Someone comes to you with blood steadily dripping from a cut while an angry mob is chasing him. Do you…
a) take him to safety and immediately stop the bleeding or
b) tell him to wait while you jump on the internet and find out what to do on webmd.com?
If your answer is (b), you’re probably new to the sys admin world…like me.
This week, we rolled out a new citrix farm to 2000+ users. It was overall a success…except for scattered connection problems. not good for an emr system.
My immediate REACTION was to dive in and research what the problem was. (Reaction is in caps to bring attention to the feeling that I was reacting to a problem rather than having taken progressive action to prevent it)
Was it the load evaluator? health monitoring? paged/nonpaged pool size? spooler service misconfig?…
I want to remember that, in this case, I failed the test. But, more than that, I want to remember the lesson I learned.

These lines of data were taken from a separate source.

(** * Indexed object store over Redis: the v2 transmission store and the
      client entry points of the redis infrastructure package.

    The development has three parts.  The first embeds the code: the
    error values of the contracts module, a model of the Redis server and
    of a redigo connection, [transmission.go] function by function, and
    the [Client] methods that validate or assign identifiers.  The second
    states and proves the properties of that code.  The third runs them
    on concrete data. *)

From Stdlib Require Import ZArith String Ascii List Lia.
From Stdlib.Strings Require Import Byte.
From stdpp Require Import gmap strings list fin_maps sorting pretty.

Set Warnings "-register-all".

Local Open Scope string_scope.
Local Open Scope list_scope.
Local Open Scope Z_scope.

(** Go's [[]byte]. *)
Abbreviation bytes := (list byte).

(* ===================================================================== *)
(** * Part I. The embedding                                               *)
(* ===================================================================== *)

(** ** Error values (package [errors] of the contracts module) *)

Module Errors.

(** The error kinds.  [KindDatabaseError], [KindContractInvalid],
    [KindDuplicateName] and [KindInvalidId] are the ones the source files
    name.  [KindNotFound], [KindDecodeError] and [KindInvalidArgument] are
    the kinds of the specification's taxonomy (section 7) that the query
    helpers outside these files answer with. *)
Inductive ErrKind : Set :=
| KindUnknown
| KindDatabaseError
| KindContractInvalid
| KindDuplicateName
| KindInvalidId
| KindNotFound
| KindDecodeError
| KindInvalidArgument.

#[export] Instance ErrKind_eq_dec : EqDecision ErrKind.
Proof. solve_decision. Defined.

(** A Go [error]: either a plain library error, or a [CommonEdgeX] that
    carries a kind, a message and possibly the error it wraps. *)
Inductive error : Type :=
| errorString (msg : string)
| CommonEdgeX (kind : ErrKind) (message : string) (err : option error).

(** [errors.Kind]: the first kind met going down the chain of wrapped
    errors that is not [KindUnknown]. *)
Fixpoint Kind (e : error) : ErrKind :=
  match e with
  | errorString _ => KindUnknown
  | CommonEdgeX k _ w =>
      match k, w with
      | KindUnknown, Some w' => Kind w'
      | _, _ => k
      end
  end.

Definition NewCommonEdgeX (kind : ErrKind) (message : string)
  (wrappedError : option error) : error :=
  CommonEdgeX kind message wrappedError.

Definition NewCommonEdgeXWrapper (wrappedError : error) : error :=
  CommonEdgeX (Kind wrappedError) EmptyString (Some wrappedError).

(** A Go result pair [(value, err)] where exactly one side is meaningful. *)
Inductive result (A : Type) : Type :=
| Ok (a : A)
| Err (e : error).
Arguments Ok {A} a.
Arguments Err {A} e.

End Errors.
Export Errors.

(** ** The Redis server and the redigo connection *)

Module Redis.

(** A key holds a string (the object blob) or a sorted set (an index:
    member to score). *)
Inductive Value : Type :=
| VString (b : bytes)
| VZSet (z : gmap string Z).

Abbreviation Store := (gmap string Value).

(** The commands the package issues.  The source names them by the
    constants [MULTI], [EXEC], [SET], [DEL], [ZADD], [ZREM], ... *)
Inductive Command : Type :=
| MULTI
| EXEC
| SET (key : string) (val : bytes)
| DEL (key : string)
| ZADD (key : string) (score : Z) (member : string)
| ZREM (key : string) (member : string)
| GET (key : string)
| EXISTS (key : string)
| ZREVRANGE (key : string) (start stop : Z)
| ZRANGEBYSCORE (key : string) (min max : Z) (offset count : Z)
| MGET (keys : list string).

Inductive Reply : Type :=
| RNil
| RStatus (s : string)
| RInt (n : Z)
| RBulk (b : bytes)
| RArray (l : list Reply)
| RError (msg : string).

(** *** Sorted sets *)

(** Redis orders a sorted set by score, members of equal score by the
    bytes of the member. *)
Definition zle (a b : string * Z) : Prop :=
  a.2 < b.2 ∨ (a.2 = b.2 ∧ String.leb a.1 b.1 = true).

#[export] Instance zle_dec a b : Decision (zle a b).
Proof. unfold zle. apply _. Defined.

Definition zrange_all (z : gmap string Z) : list (string * Z) :=
  merge_sort zle (map_to_list z).

Definition zrevrange_all (z : gmap string Z) : list (string * Z) :=
  reverse (zrange_all z).

(** The rank window [start .. stop] (inclusive, negative ranks count from
    the end) of a list of [len] entries, as Redis normalises it. *)
Definition rank_window {A} (l : list A) (start stop : Z) : list A :=
  let len := Z.of_nat (length l) in
  let start := if start <? 0 then Z.max 0 (start + len) else start in
  let stop := if stop <? 0 then stop + len else stop in
  let stop := Z.min stop (len - 1) in
  if (stop <? start) || (len <=? start) then []
  else take (Z.to_nat (stop - start + 1)) (drop (Z.to_nat start) l).

(** [LIMIT offset count] of a range by score: a negative count means all
    the rest. *)
Definition limit_window {A} (l : list A) (offset count : Z) : list A :=
  if offset <? 0 then []
  else
    let rest := drop (Z.to_nat offset) l in
    if count <? 0 then rest else take (Z.to_nat count) rest.

Definition zscore (d : Store) (key member : string) : option Z :=
  match d !! key with
  | Some (VZSet z) => z !! member
  | _ => None
  end.

(** The sorted set at a key; a key that does not exist is the empty
    sorted set, a key that holds a string is none. *)
Definition zset_at (d : Store) (key : string) : option (gmap string Z) :=
  match d !! key with
  | None => Some ∅
  | Some (VZSet z) => Some z
  | Some (VString _) => None
  end.

(** The blob at a key, if the key holds a string. *)
Definition blob (d : Store) (key : string) : option bytes :=
  match d !! key with
  | Some (VString b) => Some b
  | _ => None
  end.

Definition wrongtype : Reply :=
  RError "WRONGTYPE Operation against a key holding the wrong kind of value".

(** *** One command against the data set *)

(** The server keeps the score of a member as a binary64 number and reads
    the integer that [ZADD] is sent as the nearest one.  Every integer
    from [-2^53] to [2^53] is such a number, so for these the score the
    server keeps is the integer itself; beyond them the server rounds. *)
Definition float64_exact (score : Z) : Prop :=
  -9007199254740992 ≤ score ≤ 9007199254740992.

(** [ZADD key score member].  The score kept is the integer sent, which
    is the server's for a score that is [float64_exact]: a property that
    states the value of a score the code writes carries that proviso. *)
Definition zadd (key : string) (score : Z) (member : string) (d : Store)
  : Store * Reply :=
  match d !! key with
  | None => (<[key := VZSet {[member := score]}]> d, RInt 1)
  | Some (VZSet z) =>
      (<[key := VZSet (<[member := score]> z)]> d,
       RInt (if z !! member is Some _ then 0 else 1))
  | Some (VString _) => (d, wrongtype)
  end.

(** Redis removes a sorted set when its last member goes. *)
Definition zrem (key member : string) (d : Store) : Store * Reply :=
  match d !! key with
  | None => (d, RInt 0)
  | Some (VZSet z) =>
      let z' := delete member z in
      ((if decide (z' = ∅) then delete key d else <[key := VZSet z']> d),
       RInt (if z !! member is Some _ then 1 else 0))
  | Some (VString _) => (d, wrongtype)
  end.

Definition mget1 (d : Store) (key : string) : Reply :=
  match d !! key with
  | Some (VString b) => RBulk b
  | _ => RNil
  end.

Definition execute (c : Command) (d : Store) : Store * Reply :=
  match c with
  | MULTI | EXEC => (d, RError "ERR unexpected transaction command")
  | SET key val => (<[key := VString val]> d, RStatus "OK")
  | DEL key => (delete key d, RInt (if d !! key is Some _ then 1 else 0))
  | ZADD key score member => zadd key score member d
  | ZREM key member => zrem key member d
  | GET key =>
      (d, match d !! key with
          | None => RNil
          | Some (VString b) => RBulk b
          | Some (VZSet _) => wrongtype
          end)
  | EXISTS key => (d, RInt (if d !! key is Some _ then 1 else 0))
  | ZREVRANGE key start stop =>
      (d, match d !! key with
          | None => RArray []
          | Some (VZSet z) =>
              RArray ((λ e, RBulk (String.list_byte_of_string e.1))
                        <$> rank_window (zrevrange_all z) start stop)
          | Some (VString _) => wrongtype
          end)
  | ZRANGEBYSCORE key min max offset count =>
      (d, match d !! key with
          | None => RArray []
          | Some (VZSet z) =>
              RArray ((λ e, RBulk (String.list_byte_of_string e.1))
                        <$> limit_window
                              (filter (λ e, min ≤ e.2 ∧ e.2 ≤ max) (zrange_all z))
                              offset count)
          | Some (VString _) => wrongtype
          end)
  | MGET keys =>
      (d, match keys with
          | [] => RError "ERR wrong number of arguments for 'mget' command"
          | _ => RArray (mget1 d <$> keys)
          end)
  end.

I jumped head first into the problem without an escape plan. Imagine a firefighter going into a burning house.
You can be sure he has an escape plan, a plan b.
In this emergency, I didn’t have a plan articulated. I arrogantly thought that by attacking this problem with everything I have, I would be able to resolve it in a day or two. It is now 7 days since the problem started and we still haven’t found a resolution.
so, step 1 is to stop the bleeding first; bring back stability.
Divide and conquer: immediately after, step 2 is to devise your plan for attacking the root cause of the problem.
Devise tests to isolate and eliminate hypotheses.